Figure 6.

Analyses of the role of βArr2 in CB₁R-induced, obesity-related muscle insulin resistance. (a) 2-Deoxyglucose was infused into anesthetized wild-type, βArr2-KO or βArr1-KO mice and its uptake measured in soleus muscle from lean mice or mice with diet-induced obesity 1 h following treatment with a single oral dose of 1 mg/kg (S)-MRI-1891 or vehicle. (b) 2-Deoxyglucose uptake measured as in panel (a), except that treatment with (S)-MRI-1891 was for 7 days at 0.1 mg/kg/day. (c) Insulin-induced Akt phosphorylation and its CB₁R-mediated inhibition were analyzed in mock-transfected and βArr2-siRNA-transfected C2C12 myotubes.
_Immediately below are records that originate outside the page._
(** C17. The lease of a received ACK: the length the server sent, or an hour when
    it sent none, and at least a minute; renewing (T1) starts at half of it,
    rebinding (T2) at seven eighths, in this order and before it expires; the
    client sleeps until T1.  Reading it cannot fail while the clock answers. *)
Theorem lease_timers `{!Env} (p : dhcpmsg) (w : World) (sec ns : Z) :
  opt_bufs_ok p -> env_clock (tick w) = Some (sec, ns) ->
  wp (get_leasetime p) (fun _ w' =>
    exists l, get_option_leasetime p = Some l /\
    let c := cs w' in
    lease c = (if l =? 0 then 3600 else Z.max 60 l) /\ lease c < 2 ^ 32 /\
    renewTime c = lease c / 2 /\ rebindTime c = 7 * (lease c / 8) /\
    0 < renewTime c < rebindTime c /\ rebindTime c < lease c /\
    leaseStartTime c = sec * 1000 + ns / 1000000 /\
    dhcp_wake_ts c = leaseStartTime c + renewTime c * 1000)
    (fun _ _ => False) w.
Proof.
  intros Hp Hc. destruct (get_option_leasetime_total p Hp) as [l Hl].
  pose proof (get_option_leasetime_range p l Hl) as Hr.
  pose proof (effective_lease_range l Hr) as He.
  assert (Hd : effective_lease l = if l =? 0 then 3600 else Z.max 60 l)
    by (unfold effective_lease; repeat zcase; lia).
  unfold get_leasetime, curms. rewrite Hl. wp_run. rewrite Hc. wp_run. cbv zeta. rsimpl.
  exists l. split; [done|]. rewrite !Z.shiftr_div_pow2 by lia. change (2 ^ 1) with 2. change (2 ^ 3) with 8.
  rewrite u32_id by (Z.div_mod_to_equations; lia).
  split_and!; try done; try lia; Z.div_mod_to_equations; lia.
Qed.

Lemma lease_timers_witness :
  let E := sample_env 0 0 in
  let p := sample_message DHCPACK [51; 4; 0; 0; 14; 16] in
  wp (get_leasetime p) (fun _ w' =>
    exists l, get_option_leasetime p = Some l /\
    let c := cs w' in
    lease c = (if l =? 0 then 3600 else Z.max 60 l) /\ lease c < 2 ^ 32 /\
    renewTime c = lease c / 2 /\ rebindTime c = 7 * (lease c / 8) /\
    0 < renewTime c < rebindTime c /\ rebindTime c < lease c /\
    leaseStartTime c = 1000 * 1000 + 0 / 1000000 /\
    dhcp_wake_ts c = leaseStartTime c + renewTime c * 1000)
    (fun _ _ => False) sample_world /\
  wp (get_leasetime p) (fun _ w' => lease (cs w') = 3600 /\ dhcp_wake_ts (cs w') = 2800000)
    (fun _ _ => False) sample_world.
Proof.
  intros E p. split; [|vm_compute; done].
  apply (lease_timers p sample_world 1000 0); [by apply dhcpmsg_ok_bufs|reflexivity].
Defined.
(* ===== verification/Terminates.v ===== *)
(** Termination of the coroutine.

    That a call of [dhcp_handle] ends, shown apart from its safety: of the loops below it
    only two are not bounded by a buffer. *)

From S2P Require Import Prelude Types Options World Samples Ipc Ifchange Dhcp Arp.
From S2P Require Import State.
Import Codec.

(** * Termination

    [finite m]: no loop of [m] runs out of fuel.  Only two loops could: [dhcp_run], whose
    rank falls, and that of [quit_after_lease_handler], which the clock ends. *)

Definition finite {A} (m : M A) : Prop := forall w, fst (m w) <> Halt HFuel.

Section Finite.
Context {A B : Type}.
Lemma finite_bind (m : M B) (f : B -> M A) : finite m -> (forall b, finite (f b)) -> finite (m ≫= f).
Proof.
  intros Hm Hf w. unfold mbind, M_bind. specialize (Hm w). destruct (m w) as [[b|h] w']; [apply Hf|].
  cbn in *. congruence.
Qed.
Lemma finite_ret (a : A) : finite (mret a).
Proof. by intros w. Qed.
Lemma finite_gets (f : World -> A) : finite (gets f).
Proof. by intros w. Qed.
Lemma finite_ask (f : nat -> A) : finite (ask f).
Proof. by intros w. Qed.
Lemma finite_ub (o : option A) : finite (ub o).
Proof. intros w. by destruct o. Qed.
Lemma finite_suicide s : finite (@suicide World A s).
Proof. by intros w. Qed.
Lemma finite_exit n : finite (@exit World A n).
Proof. by intros w. Qed.
End Finite.
Lemma finite_modify f : finite (modify f).
Proof. by intros w. Qed.

Create HintDb finite discriminated.
#[global] Hint Constants Opaque : finite.
#[global] Hint Resolve finite_ret finite_gets finite_ask finite_ub finite_suicide finite_exit finite_modify : finite.
Ltac head_of t := lazymatch t with ?f _ => head_of f | ?f => f end.
(** Takes a computation apart, down to its outside calls and the hints of [finite]. *)
Ltac finite_tac :=
  repeat (cbv zeta;
    match goal with
    | |- forall _, _ => intros ?
    | |- finite (_ ≫= _) => apply finite_bind; [|intros ?]
    | |- finite _ => solve [auto with finite nocore]
    | |- finite (if ?b then _ else _) => destruct b
    | |- finite (match ?x with _ => _ end) => destruct x
    | |- finite ?m => let h := head_of m in unfold h
    end).

Section Calls.
Context {E : Env}.

Lemma curms_finite : finite curms.
Proof. finite_tac. Qed.
Lemma ifchwrite_finite b : finite (ifchwrite b).
Proof. finite_tac. Qed.
Lemma request_sockd_fd_finite b r : finite (request_sockd_fd b r).
Proof. finite_tac. Qed.
#[local] Hint Resolve curms_finite ifchwrite_finite request_sockd_fd_finite : finite.
Lemma send_dhcp_raw_finite p : finite (send_dhcp_raw p).
Proof. finite_tac. Qed.
Lemma send_dhcp_unicast_finite p : finite (send_dhcp_unicast p).
Proof. finite_tac. Qed.
Lemma start_dhcp_listen_finite : finite start_dhcp_listen.
Proof. finite_tac. Qed.
Lemma stop_dhcp_listen_finite : finite stop_dhcp_listen.
Proof. finite_tac. Qed.
#[local] Hint Resolve send_dhcp_raw_finite send_dhcp_unicast_finite start_dhcp_listen_finite stop_dhcp_listen_finite : finite.
Lemma arp_open_fd_finite d : finite (arp_open_fd d).
Proof. finite_tac. Qed.
Lemma arp_send_finite m : finite (arp_send m).
Proof. finite_tac. Qed.
Lemma arp_reset_state_finite : finite arp_reset_state.
Proof. finite_tac. Qed.
#[local] Hint Resolve arp_open_fd_finite arp_send_finite arp_reset_state_finite : finite.
Lemma arp_ping_finite a : finite (arp_ping a).
Proof. finite_tac. Qed.
Lemma arp_announcement_finite : finite arp_announcement.
Proof. finite_tac. Qed.
Lemma arp_ip_anon_ping_finite a : finite (arp_ip_anon_ping a).
Proof. finite_tac. Qed.
#[local] Hint Resolve arp_ping_finite arp_announcement_finite arp_ip_anon_ping_finite : finite.
Lemma reinit_selecting_finite t : finite (reinit_selecting t).
Proof. finite_tac. Qed.
Lemma arp_query_gateway_finite : finite arp_query_gateway.
Proof. finite_tac. Qed.
Lemma arp_announce_finite : finite arp_announce.
Proof. finite_tac. Qed.
Lemma arp_gw_check_finite : finite arp_gw_check.
Proof. finite_tac. Qed.
#[local] Hint Resolve reinit_selecting_finite arp_query_gateway_finite arp_announce_finite arp_gw_check_finite : finite.

Context (Hclock : clock_ticks E).

Lemma quit_finite {A} : finite (@quit_after_lease_handler E A).
Proof using Hclock.
  intros w. pose proof (quit_after_lease_ends Hclock (A := A) w) as Hq. unfold wp in Hq.
  destruct (quit_after_lease_handler w) as [[a|h] w']; cbn in *; congruence.
Qed.
#[local] Hint Resolve quit_finite : finite.

Lemma arp_collision_timeout_finite t : finite (arp_collision_timeout t).
Proof using Hclock. finite_tac. Qed.
#[local] Hint Resolve arp_collision_timeout_finite : finite.

Lemma selecting_step_finite ev : finite (selecting_step ev).
Proof. finite_tac. Qed.
Lemma requesting_step_finite ev : finite (requesting_step ev).
Proof. finite_tac. Qed.
Lemma collision_step_finite ev : finite (collision_step ev).
Proof using Hclock. finite_tac. Qed.
Lemma bound_step_finite ev : finite (bound_step ev).
Proof. unfold bound_step, orelse. finite_tac. Qed.
#[local] Hint Resolve selecting_step_finite requesting_step_finite collision_step_finite bound_step_finite : finite.
Lemma place_step_finite l ev : finite (place_step l ev).
Proof using Hclock. destruct l; cbn [place_step]; finite_tac. Qed.

(** The rank of the place falls with each of the at most three places. *)
Lemma dhcp_run_finite fuel l ev w :
  opt_bufs_ok (ev_packet ev) -> world_ok w -> (rank l ev <= fuel)%nat ->
  wp (dhcp_run fuel l ev) (fun _ _ => True) (fun h _ => h <> HFuel) w.
Proof using Hclock.
  revert l ev w. induction fuel as [|fuel IH]; intros l ev w Hev Hw Hf.
  { exfalso. destruct l; cbn in Hf; repeat case_match; lia. }
  cbn [dhcp_run]. rewrite wp_bind. pose proof (place_step_safe ev Hev l w Hw) as Hs. pose proof (place_step_finite l ev w) as Hfin.
  unfold wp in Hs |- *. destruct (place_step l ev w) as [[[r at_|l' ev']|h] w1]; cbn in *; [done| |congruence].
  destruct Hs as [Hw1 [He Hr]]. apply IH; [by rewrite He|done|lia].
Qed.
End Calls.

(** * Property *)

(** C8. Termination: when the clock advances, every call of the coroutine ends.
    Whatever the event and the state, it passes through at most three places, none of
    its loops runs out of fuel, it returns COR_SUCCESS or COR_ERROR or leaves the process,
    never reaches a "bad state" check and never reads or writes outside a buffer.  The
    clock matters to one loop, that of a client that quits after its first lease: it
    announces the address until this succeeds or a minute is over. *)
Theorem dhcp_handle_ends {E : Env} (ev : event) (w : World) :
  clock_ticks E -> opt_bufs_ok (ev_packet ev) -> world_ok w ->
  wp (dhcp_handle ev)
     (fun r w' => world_ok w' /\ (r = COR_SUCCESS \/ r = COR_ERROR))
     (fun h w' => match h with
        | HUndef | HFuel => False
        | HSuicide s => s <> "bad state"%string
        | HExit _ => True
        end) w.
Proof.
  intros Hc Hev Hw. pose proof (dhcp_handle_safe ev Hev w Hw) as Hs.
  pose proof (dhcp_run_finite Hc 3 (resume (scrLine w)) ev w Hev Hw (rank_le _ _)) as Hfin.
  change (wp (dhcp_handle ev) (fun _ _ => True) (fun h _ => h <> HFuel) w) in Hfin. unfold wp in *.
  destruct (dhcp_handle ev w) as [[r|h] w']; cbn in *.
  - destruct Hs as [Hw' Hr]. split; [done|]. one_of_tac.
  - by destruct h.
Qed.

(** An address was probed, and the client is to quit after its first lease; the
    announcements fail, as the lease is new and no socket is open. *)
Lemma dhcp_handle_ends_witness :
  let E := sample_env (ch "L"%char) 60 in
  let w := sample_world <| scrLine := SCR_COLLISION |> <| client_config ::= (fun c => c <| quit_after_lease := true |>) |>
             <| garp ::= (fun g => g <| dhcp_packet := sample_message DHCPACK [] |>) |> in
  let ev := (quiet_event 1000000) <| arp_timeout := true |> in
  wp (dhcp_handle ev)
     (fun r w' => world_ok w' /\ (r = COR_SUCCESS \/ r = COR_ERROR))
     (fun h w' => match h with
        | HUndef | HFuel => False
        | HSuicide s => s <> "bad state"%string
        | HExit _ => True
        end) w /\
  wp (dhcp_handle ev) (fun _ _ => False) (fun h _ => h = HExit EXIT_FAILURE) w.
Proof.
  intros E w ev. split; [|vm_compute; reflexivity].
  apply (dhcp_handle_ends ev w); [apply sample_clock_ticks|by apply dhcpmsg_ok_bufs|].
  destruct sample_world_ok as [H1 H2 H3]. constructor; [|by apply dhcpmsg_ok_bufs|exact H3].
  destruct H1. by constructor.
Defined.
Each treatment was tested in duplicate aliquots of cells, analyzed by Western blot using β-actin as loading control, and quantified by densitometry. The level of βArr2 knockdown is illustrated by the bar graph on the right. Note that the inhibition of insulin-induced akt-phosphorylation by the CB₁R agonist is inhibited by MRI-1891 and is absent in cells with βArr2 knockdown. (d) CB₁R-mediated inhibition of insulin-induced Akt phosphorylation is absent in C2C12 myotubes with Crip1a overexpression and (e) is enhanced in myotubes with Crip1a knockdown. (f) High-fat diet-induced obesity results in downregulation of Crip1a expression in soleus muscle from wild-type but not from βArr2-KO mice. *, significant difference (P < 0.05) within the indicated groups, as determined by 2-way ANOVA followed by Dunnett’s multiple comparisons test. #, significant difference (P < 0.05) between the groups, as determined by 2-way ANOVA followed by Sidaks’s multiple comparisons test. Columns and vertical bars represent mean ± SEM from 8–10 animals.